▶ _Activity_:
Find the line in the entries below that contains "window : Z;". Repeat it exactly, and every line after it through the line that contains "Definition is_retrieval (s".

Saved data entries
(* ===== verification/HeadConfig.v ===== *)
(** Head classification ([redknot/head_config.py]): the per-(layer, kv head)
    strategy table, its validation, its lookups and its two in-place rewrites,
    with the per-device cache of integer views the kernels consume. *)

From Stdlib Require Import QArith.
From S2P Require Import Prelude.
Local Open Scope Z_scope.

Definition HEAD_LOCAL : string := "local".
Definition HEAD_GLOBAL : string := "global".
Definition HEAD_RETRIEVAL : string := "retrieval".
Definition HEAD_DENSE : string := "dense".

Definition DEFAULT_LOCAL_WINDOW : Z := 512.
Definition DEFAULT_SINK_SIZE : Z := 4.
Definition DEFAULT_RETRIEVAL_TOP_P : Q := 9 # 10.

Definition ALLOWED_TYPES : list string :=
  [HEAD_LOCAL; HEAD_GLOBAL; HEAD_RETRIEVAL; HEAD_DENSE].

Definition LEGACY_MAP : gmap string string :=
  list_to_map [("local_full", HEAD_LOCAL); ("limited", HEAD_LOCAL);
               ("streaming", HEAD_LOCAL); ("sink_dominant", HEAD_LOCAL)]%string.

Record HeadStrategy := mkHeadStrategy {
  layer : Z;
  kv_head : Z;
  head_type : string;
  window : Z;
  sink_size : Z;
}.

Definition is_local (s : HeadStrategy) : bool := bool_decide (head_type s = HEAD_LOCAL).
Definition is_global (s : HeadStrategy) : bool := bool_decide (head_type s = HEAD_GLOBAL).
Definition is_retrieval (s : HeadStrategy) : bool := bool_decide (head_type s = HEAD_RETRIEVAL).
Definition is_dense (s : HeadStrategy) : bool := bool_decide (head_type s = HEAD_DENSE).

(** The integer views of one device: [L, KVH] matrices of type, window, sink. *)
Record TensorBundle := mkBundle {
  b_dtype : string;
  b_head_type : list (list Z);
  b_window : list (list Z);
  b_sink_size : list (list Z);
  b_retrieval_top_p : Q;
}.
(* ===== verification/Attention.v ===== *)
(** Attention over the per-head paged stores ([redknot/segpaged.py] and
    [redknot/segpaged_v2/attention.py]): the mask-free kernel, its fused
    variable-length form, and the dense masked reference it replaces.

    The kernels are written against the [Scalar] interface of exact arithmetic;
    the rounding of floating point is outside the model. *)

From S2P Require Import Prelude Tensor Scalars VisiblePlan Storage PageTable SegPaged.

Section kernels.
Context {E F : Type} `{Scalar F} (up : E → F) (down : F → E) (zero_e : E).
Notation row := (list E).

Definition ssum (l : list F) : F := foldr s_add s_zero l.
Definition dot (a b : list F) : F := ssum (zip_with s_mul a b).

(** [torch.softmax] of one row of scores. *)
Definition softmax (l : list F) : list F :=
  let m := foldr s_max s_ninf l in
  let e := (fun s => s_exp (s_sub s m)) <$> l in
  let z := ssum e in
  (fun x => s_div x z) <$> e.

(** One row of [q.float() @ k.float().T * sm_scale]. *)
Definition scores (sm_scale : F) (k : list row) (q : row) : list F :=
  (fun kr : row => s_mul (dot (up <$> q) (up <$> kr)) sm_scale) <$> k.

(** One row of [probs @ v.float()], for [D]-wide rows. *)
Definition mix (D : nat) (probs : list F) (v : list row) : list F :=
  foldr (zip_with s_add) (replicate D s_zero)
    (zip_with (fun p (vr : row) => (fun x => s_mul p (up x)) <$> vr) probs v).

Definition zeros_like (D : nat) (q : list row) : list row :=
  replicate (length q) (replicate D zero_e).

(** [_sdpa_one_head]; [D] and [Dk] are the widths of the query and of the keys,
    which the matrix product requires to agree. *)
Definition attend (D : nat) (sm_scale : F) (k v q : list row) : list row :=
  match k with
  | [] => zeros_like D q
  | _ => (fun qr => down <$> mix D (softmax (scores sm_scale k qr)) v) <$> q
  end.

* * *

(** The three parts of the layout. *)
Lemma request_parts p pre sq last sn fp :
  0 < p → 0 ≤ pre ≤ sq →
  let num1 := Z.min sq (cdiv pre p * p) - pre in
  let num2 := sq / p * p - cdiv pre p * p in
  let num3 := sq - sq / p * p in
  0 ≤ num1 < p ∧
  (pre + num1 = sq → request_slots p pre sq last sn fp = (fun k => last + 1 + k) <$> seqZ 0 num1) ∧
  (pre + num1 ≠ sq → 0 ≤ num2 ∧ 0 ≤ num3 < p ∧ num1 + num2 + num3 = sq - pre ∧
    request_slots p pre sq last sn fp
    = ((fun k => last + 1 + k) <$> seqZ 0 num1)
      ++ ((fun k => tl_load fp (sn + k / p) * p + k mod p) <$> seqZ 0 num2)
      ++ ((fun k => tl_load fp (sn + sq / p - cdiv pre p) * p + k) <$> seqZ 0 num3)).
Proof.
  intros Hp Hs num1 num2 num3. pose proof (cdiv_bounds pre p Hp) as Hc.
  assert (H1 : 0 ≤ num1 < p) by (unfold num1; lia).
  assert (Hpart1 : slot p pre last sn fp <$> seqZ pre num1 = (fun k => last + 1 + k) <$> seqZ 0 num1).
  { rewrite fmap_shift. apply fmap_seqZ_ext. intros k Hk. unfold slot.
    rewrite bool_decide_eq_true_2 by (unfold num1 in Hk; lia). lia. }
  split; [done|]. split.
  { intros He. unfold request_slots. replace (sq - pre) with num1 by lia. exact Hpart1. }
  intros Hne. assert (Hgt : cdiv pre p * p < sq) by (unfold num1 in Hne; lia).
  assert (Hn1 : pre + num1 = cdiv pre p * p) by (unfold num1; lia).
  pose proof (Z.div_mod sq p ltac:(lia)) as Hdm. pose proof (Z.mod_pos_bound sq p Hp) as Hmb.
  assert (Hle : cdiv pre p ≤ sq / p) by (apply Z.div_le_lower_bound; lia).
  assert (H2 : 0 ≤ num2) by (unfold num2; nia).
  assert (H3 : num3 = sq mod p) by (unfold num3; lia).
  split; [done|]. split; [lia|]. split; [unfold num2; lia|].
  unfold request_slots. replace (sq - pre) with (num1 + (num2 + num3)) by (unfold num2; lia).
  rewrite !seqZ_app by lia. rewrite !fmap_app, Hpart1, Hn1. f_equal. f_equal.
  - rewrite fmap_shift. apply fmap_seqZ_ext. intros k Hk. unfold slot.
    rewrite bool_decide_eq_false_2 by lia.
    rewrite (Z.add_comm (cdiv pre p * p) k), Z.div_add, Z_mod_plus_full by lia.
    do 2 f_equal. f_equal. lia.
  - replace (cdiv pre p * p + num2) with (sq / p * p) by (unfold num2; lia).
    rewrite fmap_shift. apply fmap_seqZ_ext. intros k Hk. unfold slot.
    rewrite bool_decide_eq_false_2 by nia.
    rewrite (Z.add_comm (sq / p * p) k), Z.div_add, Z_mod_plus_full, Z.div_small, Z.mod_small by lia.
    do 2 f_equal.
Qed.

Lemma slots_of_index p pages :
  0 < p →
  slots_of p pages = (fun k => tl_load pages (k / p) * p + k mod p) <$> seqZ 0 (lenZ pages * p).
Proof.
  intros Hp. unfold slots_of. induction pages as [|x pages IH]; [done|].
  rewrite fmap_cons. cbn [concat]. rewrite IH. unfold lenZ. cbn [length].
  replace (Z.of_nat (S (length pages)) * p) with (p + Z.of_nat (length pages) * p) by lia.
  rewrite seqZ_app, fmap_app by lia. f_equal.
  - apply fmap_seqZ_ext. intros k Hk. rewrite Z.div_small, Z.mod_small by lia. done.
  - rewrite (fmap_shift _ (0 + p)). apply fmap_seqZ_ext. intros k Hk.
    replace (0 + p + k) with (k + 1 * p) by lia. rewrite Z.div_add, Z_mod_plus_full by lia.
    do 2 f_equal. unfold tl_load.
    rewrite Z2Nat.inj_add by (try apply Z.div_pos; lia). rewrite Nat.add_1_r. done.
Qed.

* * *

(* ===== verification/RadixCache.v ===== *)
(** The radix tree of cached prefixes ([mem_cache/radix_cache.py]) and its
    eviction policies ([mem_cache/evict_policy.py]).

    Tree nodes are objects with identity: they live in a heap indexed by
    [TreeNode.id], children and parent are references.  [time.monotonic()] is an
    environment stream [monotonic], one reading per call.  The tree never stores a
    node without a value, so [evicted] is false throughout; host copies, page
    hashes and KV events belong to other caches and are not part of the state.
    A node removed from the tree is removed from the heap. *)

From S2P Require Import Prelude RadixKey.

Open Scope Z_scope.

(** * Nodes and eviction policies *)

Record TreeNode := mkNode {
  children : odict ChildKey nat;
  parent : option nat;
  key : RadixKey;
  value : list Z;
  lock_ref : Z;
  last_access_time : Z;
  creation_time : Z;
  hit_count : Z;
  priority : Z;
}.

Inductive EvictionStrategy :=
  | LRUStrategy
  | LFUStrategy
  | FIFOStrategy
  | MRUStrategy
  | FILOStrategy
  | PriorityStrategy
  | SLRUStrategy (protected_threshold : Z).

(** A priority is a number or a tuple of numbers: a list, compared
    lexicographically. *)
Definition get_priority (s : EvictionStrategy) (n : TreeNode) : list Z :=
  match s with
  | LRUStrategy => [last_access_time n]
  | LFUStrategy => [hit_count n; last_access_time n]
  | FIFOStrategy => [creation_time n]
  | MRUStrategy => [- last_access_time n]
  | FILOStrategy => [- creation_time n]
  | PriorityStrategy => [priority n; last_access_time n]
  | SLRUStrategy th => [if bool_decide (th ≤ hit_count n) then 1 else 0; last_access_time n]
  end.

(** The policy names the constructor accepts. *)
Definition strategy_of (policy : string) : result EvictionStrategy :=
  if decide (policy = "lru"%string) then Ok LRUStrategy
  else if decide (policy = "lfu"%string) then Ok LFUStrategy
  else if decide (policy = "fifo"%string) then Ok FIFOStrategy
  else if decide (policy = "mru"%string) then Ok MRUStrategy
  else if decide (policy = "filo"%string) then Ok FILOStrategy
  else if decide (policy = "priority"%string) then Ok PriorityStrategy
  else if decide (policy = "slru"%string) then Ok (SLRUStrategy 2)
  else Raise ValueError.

▶ _Exercise response_:
  window : Z;
  sink_size : Z;
}.

Definition is_local (s : HeadStrategy) : bool := bool_decide (head_type s = HEAD_LOCAL).
Definition is_global (s : HeadStrategy) : bool := bool_decide (head_type s = HEAD_GLOBAL).
Definition is_retrieval (s : HeadStrategy) : bool := bool_decide (head_type s = HEAD_RETRIEVAL).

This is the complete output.